WHAT THE EXERCISE ASKS
For each line below that contains the word "induction", make a copy.

Collected data entries:
'''

(** The append-mode loop does not depend on its fuel once that exceeds the
    number of characters left in the file: the fuel that [loadedNote] gives
    it is enough. *)
Lemma readLines_fuel f1 f2 ins line acc :
  String.length (buf ins) < f1 → String.length (buf ins) < f2 →
  readLines f1 ins line acc = readLines f2 ins line acc.
Proof.
  revert f2 ins line acc.
  induction f1 as [|f1 IH]; intros [|f2] ins line acc H1 H2; try lia.
  simpl. unfold getline. destruct (good ins); [| done].
  destruct (buf ins) as [|c b] eqn:Hb; [done |].
  pose proof (take_line_shorter (String c b)) as Hlen.
  destruct (take_line (String c b)) as [[l rest] e]. simpl in *.
  apply IH; simpl; lia.
Qed.


Lemma unlines_lines_of s : unlines (lines_of s) = s +:+ endl.
Proof.
  induction s as [|c s IH]; [done |]. simpl.
  destruct (Ascii.eqb c nl) eqn:E.
  - apply Ascii.eqb_eq in E as ->. simpl. by rewrite IH.
  - destruct (lines_of s) as [|l ls]; [by destruct s |].
    simpl in *. by rewrite !app_cons, IH.
Qed.

Lemma lines_of_nl_free s : Forall nl_free (lines_of s).
Proof.
  induction s as [|c s IH]; [by repeat constructor |]. simpl.
  destruct (Ascii.eqb c nl) eqn:E; [by constructor |].
  assert (Hc : ∀ l, nl_free l → nl_free (String c l)).
  { unfold nl_free. intros l Hl. simpl. by rewrite Ascii.eqb_sym, E. }
  destruct (lines_of s) as [|l ls]; [by repeat constructor; apply Hc |].
  inversion IH; subst. constructor; [by apply Hc | done].
Qed.
End Lines.

(** ** [find], [substr] and the header line *)

Section Header.
Implicit Types s t h r title stamp pat : string.

Lemma find_from_here pat s i :
  String.prefix pat s = true → find_from pat s i = Some i.
Proof. intros H. destruct s; cbn [find_from]; by rewrite H. Qed.

Lemma find_from_next pat c s i :
  String.prefix pat (String c s) = false →
  find_from pat (String c s) i = find_from pat s (S i).
Proof. intros H. cbn [find_from]. by rewrite H. Qed.

Lemma prefix_cons_ne a pat c s :
  a ≠ c → String.prefix (String a pat) (String c s) = false.
Proof. intros H. cbn [String.prefix]. by destruct (ascii_dec a c). Qed.

Lemma prefix_cons_eq a pat s :
  String.prefix (String a pat) (String a s) = String.prefix pat s.
Proof. cbn [String.prefix]. by destruct (ascii_dec a a). Qed.

Lemma endl2_eq : endl2 = String nl (String nl "").
Proof. reflexivity. Qed.

Lemma headSep_eq : headSep = String " " (String "|" (String " " "")).
Proof. reflexivity. Qed.

Lemma eqb_false_ne (a c : ascii) : Ascii.eqb a c = false → a ≠ c.
Proof. by intros H%Ascii.eqb_neq. Qed.

Lemma find_from_endl2 h r i :
  nl_free h →
  find_from endl2 (h +:+ endl2 +:+ r) i = Some (i + String.length h).
Proof.
  unfold nl_free. revert i. induction h as [|c h IH]; intros i Hh.
  - rewrite app_nil_l, find_from_here by apply prefix_app.
    f_equal. simpl. lia.
  - rewrite app_cons. simpl in Hh. apply orb_false_elim in Hh as [Hc Hh].
    rewrite find_from_next, IH by
      (done || (rewrite endl2_eq; by apply prefix_cons_ne, eqb_false_ne)).
    f_equal. simpl. lia.
Qed.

'''

ANSWER
  induction f1 as [|f1 IH]; intros [|f2] ins line acc H1 H2; try lia.
  induction s as [|c s IH]; [done |]. simpl.
  induction s as [|c s IH]; [by repeat constructor |]. simpl.
  unfold nl_free. revert i. induction h as [|c h IH]; intros i Hh.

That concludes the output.